◆ Study material
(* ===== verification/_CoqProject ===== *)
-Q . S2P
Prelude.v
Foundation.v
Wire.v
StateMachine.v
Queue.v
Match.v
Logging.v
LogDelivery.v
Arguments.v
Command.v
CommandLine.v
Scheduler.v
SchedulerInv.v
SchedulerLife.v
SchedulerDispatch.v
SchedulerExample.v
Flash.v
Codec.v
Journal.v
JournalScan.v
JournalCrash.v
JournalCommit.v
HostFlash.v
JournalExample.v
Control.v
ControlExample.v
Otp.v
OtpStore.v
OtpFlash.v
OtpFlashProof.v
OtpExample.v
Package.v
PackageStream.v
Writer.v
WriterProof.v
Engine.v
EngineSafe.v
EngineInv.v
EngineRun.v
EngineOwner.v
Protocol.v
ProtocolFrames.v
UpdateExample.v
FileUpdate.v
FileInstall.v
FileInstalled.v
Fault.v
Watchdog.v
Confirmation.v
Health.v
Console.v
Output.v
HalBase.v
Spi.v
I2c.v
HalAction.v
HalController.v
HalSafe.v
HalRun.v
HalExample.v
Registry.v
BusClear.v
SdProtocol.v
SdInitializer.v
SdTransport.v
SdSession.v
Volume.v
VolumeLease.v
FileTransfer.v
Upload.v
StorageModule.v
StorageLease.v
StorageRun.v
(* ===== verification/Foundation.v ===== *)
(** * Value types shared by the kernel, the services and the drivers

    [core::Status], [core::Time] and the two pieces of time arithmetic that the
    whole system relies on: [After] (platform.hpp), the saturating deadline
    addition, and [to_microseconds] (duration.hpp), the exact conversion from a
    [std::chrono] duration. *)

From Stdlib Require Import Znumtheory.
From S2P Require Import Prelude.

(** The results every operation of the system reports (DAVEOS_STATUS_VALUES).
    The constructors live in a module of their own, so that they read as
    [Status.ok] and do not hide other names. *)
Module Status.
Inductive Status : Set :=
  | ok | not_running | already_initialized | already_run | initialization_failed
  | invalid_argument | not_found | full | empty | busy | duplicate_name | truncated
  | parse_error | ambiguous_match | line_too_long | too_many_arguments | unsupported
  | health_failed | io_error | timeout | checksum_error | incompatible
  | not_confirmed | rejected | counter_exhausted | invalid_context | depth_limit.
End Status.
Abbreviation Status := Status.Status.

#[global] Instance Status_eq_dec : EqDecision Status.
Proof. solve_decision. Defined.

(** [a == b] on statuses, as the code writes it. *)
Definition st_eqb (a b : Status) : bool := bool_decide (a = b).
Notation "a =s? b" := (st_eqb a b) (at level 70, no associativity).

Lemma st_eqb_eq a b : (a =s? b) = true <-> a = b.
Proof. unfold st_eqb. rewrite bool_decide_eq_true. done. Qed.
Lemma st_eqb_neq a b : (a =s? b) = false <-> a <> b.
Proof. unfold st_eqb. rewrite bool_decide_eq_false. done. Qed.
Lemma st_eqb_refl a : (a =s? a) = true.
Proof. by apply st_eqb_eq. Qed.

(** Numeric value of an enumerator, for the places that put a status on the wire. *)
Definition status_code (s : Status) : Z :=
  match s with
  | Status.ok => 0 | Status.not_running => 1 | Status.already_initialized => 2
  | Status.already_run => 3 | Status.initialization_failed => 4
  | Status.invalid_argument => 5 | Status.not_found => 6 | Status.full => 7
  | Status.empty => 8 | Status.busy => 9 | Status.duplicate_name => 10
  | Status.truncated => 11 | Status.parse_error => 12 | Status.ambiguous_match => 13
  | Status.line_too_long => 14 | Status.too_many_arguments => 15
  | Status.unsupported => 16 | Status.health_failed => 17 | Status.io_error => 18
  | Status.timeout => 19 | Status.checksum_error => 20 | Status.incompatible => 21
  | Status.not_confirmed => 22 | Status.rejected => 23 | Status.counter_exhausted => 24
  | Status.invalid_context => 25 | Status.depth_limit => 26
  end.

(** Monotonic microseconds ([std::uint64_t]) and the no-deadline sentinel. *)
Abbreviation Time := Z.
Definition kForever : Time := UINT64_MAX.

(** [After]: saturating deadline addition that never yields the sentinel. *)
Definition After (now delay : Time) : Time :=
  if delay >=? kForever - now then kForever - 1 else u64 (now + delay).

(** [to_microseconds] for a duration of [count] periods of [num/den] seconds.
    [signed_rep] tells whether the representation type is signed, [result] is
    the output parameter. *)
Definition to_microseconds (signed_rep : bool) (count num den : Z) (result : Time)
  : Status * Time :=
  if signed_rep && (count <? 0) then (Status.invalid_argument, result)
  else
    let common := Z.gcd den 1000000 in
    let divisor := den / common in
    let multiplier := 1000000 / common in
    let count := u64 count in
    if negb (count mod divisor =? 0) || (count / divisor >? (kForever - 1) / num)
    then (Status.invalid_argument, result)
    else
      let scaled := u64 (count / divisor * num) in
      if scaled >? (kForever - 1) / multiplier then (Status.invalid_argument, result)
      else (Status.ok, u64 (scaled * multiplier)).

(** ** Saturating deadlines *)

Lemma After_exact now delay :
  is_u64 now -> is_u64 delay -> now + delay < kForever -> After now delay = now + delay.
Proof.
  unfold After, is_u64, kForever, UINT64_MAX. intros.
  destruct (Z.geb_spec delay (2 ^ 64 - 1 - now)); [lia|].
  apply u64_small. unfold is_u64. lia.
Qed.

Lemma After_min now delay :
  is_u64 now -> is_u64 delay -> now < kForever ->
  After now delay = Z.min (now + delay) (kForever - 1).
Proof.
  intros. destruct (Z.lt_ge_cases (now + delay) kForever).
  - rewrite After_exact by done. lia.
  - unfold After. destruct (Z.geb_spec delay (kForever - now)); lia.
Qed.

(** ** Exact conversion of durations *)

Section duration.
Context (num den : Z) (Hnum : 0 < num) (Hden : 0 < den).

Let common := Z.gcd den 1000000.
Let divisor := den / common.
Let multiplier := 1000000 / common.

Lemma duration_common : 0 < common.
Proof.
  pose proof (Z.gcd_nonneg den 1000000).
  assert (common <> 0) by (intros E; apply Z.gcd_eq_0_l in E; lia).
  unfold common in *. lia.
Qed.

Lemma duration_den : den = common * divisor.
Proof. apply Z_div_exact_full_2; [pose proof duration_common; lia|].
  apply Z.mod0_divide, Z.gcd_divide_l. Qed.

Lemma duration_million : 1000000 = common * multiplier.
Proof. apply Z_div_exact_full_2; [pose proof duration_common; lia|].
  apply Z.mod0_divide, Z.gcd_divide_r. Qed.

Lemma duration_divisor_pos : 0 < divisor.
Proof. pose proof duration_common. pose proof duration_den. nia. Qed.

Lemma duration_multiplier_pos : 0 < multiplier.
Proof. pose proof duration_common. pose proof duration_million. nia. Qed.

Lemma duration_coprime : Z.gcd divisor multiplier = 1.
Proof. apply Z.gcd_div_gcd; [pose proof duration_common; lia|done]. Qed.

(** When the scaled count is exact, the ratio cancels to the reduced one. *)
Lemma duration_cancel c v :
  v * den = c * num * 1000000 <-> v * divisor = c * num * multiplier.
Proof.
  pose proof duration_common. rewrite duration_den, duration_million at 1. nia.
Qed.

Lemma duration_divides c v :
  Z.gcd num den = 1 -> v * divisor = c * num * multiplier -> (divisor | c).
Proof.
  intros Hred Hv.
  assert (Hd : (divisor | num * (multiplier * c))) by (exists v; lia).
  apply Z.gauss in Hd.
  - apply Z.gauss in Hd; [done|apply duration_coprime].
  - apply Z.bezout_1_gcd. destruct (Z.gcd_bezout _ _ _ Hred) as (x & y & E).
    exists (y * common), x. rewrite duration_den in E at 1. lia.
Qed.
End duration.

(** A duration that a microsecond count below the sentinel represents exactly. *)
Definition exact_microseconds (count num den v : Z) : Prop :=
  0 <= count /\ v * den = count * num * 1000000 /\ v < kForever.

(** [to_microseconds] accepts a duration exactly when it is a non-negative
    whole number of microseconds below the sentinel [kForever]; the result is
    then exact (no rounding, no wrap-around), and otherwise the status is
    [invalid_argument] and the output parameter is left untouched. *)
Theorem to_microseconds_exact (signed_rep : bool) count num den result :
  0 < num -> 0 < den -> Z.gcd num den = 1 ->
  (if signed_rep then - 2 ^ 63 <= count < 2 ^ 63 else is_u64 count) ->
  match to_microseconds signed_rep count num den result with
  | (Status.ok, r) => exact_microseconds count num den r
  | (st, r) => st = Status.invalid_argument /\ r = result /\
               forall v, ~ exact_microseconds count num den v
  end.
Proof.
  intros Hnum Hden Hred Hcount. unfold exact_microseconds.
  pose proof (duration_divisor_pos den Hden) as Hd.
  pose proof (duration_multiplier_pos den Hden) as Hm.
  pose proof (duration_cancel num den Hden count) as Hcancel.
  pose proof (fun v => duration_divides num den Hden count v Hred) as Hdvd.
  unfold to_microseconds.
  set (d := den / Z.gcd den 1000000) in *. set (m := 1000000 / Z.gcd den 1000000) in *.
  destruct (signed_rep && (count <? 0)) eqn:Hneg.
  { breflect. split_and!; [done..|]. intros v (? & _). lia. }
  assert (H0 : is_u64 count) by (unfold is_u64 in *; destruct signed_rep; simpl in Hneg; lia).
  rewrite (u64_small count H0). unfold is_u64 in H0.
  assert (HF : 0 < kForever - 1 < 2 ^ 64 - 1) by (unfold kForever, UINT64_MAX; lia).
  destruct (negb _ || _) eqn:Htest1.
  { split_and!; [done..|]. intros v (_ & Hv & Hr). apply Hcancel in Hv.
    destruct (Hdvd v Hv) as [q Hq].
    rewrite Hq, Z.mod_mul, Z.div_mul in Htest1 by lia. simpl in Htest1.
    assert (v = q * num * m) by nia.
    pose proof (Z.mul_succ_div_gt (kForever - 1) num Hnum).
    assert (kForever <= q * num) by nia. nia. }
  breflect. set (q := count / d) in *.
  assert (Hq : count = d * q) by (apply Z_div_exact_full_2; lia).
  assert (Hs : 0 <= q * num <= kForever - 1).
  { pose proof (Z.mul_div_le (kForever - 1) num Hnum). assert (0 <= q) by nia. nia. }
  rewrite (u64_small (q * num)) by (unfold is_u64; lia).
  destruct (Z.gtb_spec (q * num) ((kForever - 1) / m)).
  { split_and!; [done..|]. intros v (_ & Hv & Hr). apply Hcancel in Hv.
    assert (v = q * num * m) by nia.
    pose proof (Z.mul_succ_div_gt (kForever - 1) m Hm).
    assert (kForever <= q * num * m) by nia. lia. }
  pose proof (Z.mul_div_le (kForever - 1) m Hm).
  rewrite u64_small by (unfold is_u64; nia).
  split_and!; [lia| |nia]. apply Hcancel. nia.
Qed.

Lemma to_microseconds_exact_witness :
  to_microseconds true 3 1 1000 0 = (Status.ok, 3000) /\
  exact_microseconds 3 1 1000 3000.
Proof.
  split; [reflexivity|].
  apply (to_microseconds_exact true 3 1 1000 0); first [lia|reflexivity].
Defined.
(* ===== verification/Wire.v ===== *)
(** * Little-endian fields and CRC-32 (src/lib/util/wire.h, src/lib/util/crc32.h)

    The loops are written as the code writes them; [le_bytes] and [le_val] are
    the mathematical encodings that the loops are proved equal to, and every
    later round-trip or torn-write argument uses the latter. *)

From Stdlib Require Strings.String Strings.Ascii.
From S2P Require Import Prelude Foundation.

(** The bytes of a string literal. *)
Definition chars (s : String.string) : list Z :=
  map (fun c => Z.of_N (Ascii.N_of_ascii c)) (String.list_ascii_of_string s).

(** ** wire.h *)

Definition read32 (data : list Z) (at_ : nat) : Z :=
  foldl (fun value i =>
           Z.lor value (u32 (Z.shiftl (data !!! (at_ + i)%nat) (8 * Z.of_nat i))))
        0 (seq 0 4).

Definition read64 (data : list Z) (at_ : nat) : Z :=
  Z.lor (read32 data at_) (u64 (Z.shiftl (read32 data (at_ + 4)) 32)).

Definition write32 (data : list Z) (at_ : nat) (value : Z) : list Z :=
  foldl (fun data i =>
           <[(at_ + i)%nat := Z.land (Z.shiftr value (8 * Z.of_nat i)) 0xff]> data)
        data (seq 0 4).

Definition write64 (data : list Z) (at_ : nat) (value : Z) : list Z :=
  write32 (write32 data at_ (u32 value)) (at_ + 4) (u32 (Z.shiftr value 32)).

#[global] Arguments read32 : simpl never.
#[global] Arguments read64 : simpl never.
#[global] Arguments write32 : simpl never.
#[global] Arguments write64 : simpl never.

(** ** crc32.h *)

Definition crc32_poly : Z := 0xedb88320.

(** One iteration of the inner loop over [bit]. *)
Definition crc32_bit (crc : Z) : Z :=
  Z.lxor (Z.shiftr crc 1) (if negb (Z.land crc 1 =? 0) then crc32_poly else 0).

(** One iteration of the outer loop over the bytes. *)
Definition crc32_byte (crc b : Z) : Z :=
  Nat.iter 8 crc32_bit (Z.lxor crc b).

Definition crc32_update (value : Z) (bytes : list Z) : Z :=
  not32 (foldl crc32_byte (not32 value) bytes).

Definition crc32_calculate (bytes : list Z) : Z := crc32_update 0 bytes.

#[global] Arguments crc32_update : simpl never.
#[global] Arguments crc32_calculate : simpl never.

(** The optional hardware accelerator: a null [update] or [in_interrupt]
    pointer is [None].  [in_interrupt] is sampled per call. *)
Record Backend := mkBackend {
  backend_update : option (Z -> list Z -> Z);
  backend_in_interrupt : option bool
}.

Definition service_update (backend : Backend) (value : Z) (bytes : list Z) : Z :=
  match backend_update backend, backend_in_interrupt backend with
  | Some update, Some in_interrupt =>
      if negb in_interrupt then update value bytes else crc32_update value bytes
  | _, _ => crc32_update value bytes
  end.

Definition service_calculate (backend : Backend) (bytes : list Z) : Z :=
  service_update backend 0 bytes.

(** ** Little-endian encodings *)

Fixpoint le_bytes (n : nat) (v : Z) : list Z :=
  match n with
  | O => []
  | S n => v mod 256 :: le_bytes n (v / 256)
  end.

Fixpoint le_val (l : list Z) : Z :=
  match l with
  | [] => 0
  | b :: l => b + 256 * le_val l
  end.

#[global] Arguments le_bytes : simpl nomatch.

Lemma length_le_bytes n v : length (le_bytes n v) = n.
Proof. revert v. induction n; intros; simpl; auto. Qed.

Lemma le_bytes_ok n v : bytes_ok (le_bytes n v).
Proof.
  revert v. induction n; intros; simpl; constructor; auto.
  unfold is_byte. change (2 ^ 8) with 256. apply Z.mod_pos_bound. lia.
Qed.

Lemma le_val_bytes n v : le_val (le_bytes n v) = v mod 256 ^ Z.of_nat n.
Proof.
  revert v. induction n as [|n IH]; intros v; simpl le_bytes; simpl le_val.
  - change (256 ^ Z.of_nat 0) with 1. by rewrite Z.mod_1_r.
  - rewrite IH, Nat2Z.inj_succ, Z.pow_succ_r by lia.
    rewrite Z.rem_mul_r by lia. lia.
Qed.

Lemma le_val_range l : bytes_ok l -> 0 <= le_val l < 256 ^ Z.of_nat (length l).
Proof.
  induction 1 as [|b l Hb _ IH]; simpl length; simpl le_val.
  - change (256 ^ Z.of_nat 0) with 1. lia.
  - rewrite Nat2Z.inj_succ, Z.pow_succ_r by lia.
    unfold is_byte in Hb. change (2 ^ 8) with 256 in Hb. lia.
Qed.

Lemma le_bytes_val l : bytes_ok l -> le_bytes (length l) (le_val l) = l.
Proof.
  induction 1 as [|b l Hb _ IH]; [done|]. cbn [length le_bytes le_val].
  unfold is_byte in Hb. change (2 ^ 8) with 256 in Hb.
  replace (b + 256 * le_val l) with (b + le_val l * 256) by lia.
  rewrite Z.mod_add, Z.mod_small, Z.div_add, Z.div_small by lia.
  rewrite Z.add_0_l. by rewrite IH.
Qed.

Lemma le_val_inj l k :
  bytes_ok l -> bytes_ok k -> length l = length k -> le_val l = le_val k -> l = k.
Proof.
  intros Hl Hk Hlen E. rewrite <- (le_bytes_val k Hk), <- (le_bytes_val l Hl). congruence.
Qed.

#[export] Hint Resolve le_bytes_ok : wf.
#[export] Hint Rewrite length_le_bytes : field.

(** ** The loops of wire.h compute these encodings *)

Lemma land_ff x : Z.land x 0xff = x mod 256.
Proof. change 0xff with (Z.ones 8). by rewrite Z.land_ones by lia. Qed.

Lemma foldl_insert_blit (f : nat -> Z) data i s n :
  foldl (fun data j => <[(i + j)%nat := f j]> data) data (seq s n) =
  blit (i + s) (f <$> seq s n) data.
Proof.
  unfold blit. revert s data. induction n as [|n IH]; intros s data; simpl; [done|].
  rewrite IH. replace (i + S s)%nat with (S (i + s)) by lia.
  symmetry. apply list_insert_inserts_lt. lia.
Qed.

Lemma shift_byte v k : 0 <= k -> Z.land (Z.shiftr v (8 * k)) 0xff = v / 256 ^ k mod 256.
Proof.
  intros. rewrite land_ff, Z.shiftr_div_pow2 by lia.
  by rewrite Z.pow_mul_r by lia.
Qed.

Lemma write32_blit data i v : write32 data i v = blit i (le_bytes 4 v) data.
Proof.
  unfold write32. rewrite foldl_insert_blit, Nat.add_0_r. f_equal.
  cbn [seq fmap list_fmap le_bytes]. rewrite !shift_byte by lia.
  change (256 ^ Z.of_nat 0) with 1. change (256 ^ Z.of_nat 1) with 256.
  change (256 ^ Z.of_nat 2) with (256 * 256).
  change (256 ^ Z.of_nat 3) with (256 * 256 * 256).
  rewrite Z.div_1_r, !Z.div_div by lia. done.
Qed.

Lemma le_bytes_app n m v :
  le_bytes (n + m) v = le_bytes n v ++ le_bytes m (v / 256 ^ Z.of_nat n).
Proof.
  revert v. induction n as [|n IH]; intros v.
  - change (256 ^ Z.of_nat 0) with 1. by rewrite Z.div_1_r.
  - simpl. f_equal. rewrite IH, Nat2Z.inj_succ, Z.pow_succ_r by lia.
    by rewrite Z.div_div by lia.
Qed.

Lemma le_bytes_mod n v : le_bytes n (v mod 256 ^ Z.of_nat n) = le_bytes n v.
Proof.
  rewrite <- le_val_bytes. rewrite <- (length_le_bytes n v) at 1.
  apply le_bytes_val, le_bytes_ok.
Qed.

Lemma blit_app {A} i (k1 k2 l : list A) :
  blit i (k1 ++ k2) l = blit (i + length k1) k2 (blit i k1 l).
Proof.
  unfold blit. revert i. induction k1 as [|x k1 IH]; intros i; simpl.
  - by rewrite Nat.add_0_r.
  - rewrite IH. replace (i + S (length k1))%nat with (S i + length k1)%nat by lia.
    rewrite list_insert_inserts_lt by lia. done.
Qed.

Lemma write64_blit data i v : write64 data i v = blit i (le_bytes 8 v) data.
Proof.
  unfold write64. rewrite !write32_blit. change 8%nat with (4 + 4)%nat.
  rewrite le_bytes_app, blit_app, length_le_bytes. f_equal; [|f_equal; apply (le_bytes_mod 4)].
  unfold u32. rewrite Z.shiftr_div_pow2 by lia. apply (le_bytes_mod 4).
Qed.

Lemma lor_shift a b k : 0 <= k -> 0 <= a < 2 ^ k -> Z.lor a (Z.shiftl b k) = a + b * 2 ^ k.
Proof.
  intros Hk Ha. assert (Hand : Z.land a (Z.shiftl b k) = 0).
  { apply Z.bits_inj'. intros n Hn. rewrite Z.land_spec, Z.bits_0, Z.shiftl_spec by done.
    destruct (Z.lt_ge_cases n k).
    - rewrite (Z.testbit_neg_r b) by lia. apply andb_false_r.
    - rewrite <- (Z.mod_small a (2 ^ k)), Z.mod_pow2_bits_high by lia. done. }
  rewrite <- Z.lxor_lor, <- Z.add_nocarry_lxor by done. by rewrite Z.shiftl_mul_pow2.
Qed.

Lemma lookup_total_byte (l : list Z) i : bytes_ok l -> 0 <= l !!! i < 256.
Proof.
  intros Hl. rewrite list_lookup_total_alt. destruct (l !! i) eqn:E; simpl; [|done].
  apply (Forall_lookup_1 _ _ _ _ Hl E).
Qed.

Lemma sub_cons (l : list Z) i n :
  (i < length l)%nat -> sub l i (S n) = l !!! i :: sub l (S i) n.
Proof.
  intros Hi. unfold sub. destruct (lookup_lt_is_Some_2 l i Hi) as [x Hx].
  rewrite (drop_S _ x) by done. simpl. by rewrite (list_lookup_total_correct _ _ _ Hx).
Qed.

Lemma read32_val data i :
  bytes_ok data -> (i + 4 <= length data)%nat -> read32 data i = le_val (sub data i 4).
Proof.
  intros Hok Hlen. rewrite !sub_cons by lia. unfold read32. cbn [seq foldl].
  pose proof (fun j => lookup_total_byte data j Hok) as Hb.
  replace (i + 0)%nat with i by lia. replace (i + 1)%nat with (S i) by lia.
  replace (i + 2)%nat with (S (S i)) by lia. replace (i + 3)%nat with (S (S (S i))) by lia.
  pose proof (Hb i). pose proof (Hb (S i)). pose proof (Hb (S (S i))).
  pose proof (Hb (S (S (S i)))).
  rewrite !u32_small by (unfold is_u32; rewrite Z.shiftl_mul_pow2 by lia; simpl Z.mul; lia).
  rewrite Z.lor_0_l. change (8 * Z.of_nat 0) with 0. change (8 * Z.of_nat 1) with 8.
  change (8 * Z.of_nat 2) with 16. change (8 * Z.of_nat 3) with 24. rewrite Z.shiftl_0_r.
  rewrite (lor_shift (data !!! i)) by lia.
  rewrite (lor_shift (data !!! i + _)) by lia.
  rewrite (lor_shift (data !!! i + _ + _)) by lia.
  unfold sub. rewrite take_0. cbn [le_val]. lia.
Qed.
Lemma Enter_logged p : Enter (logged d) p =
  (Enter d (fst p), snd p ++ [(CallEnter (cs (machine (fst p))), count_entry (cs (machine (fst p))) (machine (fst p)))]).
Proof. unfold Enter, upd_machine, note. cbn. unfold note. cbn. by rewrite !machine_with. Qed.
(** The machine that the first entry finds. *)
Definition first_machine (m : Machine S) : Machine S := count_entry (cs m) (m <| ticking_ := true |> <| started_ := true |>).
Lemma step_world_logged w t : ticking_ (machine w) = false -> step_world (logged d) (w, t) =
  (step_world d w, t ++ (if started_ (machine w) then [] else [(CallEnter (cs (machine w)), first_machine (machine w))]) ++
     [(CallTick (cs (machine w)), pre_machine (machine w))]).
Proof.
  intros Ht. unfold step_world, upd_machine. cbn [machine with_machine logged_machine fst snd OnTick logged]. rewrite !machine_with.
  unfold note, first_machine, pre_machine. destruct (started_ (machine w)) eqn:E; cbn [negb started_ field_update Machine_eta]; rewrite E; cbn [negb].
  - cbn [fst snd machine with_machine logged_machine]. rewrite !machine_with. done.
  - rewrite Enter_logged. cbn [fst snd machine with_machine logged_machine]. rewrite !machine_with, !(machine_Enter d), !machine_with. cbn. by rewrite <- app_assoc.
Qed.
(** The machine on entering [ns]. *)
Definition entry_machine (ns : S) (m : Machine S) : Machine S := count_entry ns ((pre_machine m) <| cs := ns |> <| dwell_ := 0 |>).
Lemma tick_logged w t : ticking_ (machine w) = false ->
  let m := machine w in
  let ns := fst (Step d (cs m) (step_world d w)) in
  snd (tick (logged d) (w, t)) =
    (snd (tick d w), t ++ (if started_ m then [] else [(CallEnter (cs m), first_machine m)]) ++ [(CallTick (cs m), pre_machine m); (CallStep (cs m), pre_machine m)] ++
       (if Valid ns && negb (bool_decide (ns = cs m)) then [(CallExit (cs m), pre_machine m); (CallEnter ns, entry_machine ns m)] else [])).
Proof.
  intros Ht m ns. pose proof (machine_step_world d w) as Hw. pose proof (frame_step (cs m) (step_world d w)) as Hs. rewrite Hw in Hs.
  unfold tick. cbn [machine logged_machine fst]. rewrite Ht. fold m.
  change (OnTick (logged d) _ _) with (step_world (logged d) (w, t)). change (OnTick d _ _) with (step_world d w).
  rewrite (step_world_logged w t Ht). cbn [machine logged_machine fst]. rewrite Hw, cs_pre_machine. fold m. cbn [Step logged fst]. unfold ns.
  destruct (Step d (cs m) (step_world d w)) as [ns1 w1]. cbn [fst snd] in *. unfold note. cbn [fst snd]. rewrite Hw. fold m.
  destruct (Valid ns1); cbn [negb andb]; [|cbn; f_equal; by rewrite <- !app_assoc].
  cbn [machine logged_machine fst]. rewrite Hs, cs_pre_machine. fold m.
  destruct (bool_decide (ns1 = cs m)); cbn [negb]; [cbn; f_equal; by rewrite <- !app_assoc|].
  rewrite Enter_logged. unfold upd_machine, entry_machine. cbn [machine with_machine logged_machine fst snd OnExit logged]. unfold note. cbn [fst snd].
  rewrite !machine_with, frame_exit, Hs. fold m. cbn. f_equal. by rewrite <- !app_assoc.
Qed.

◆ About this exercise
All that belongs in your answer is the stretch of entries above from the line with "apply Z.gauss in Hd." through the line with "[invalid_argument] and the", printed exactly.

◆ Completed exercise
  apply Z.gauss in Hd.
  - apply Z.gauss in Hd; [done|apply duration_coprime].
  - apply Z.bezout_1_gcd. destruct (Z.gcd_bezout _ _ _ Hred) as (x & y & E).
    exists (y * common), x. rewrite duration_den in E at 1. lia.
Qed.
End duration.

(** A duration that a microsecond count below the sentinel represents exactly. *)
Definition exact_microseconds (count num den v : Z) : Prop :=
  0 <= count /\ v * den = count * num * 1000000 /\ v < kForever.

(** [to_microseconds] accepts a duration exactly when it is a non-negative
    whole number of microseconds below the sentinel [kForever]; the result is
    then exact (no rounding, no wrap-around), and otherwise the status is
    [invalid_argument] and the output parameter is left untouched. *)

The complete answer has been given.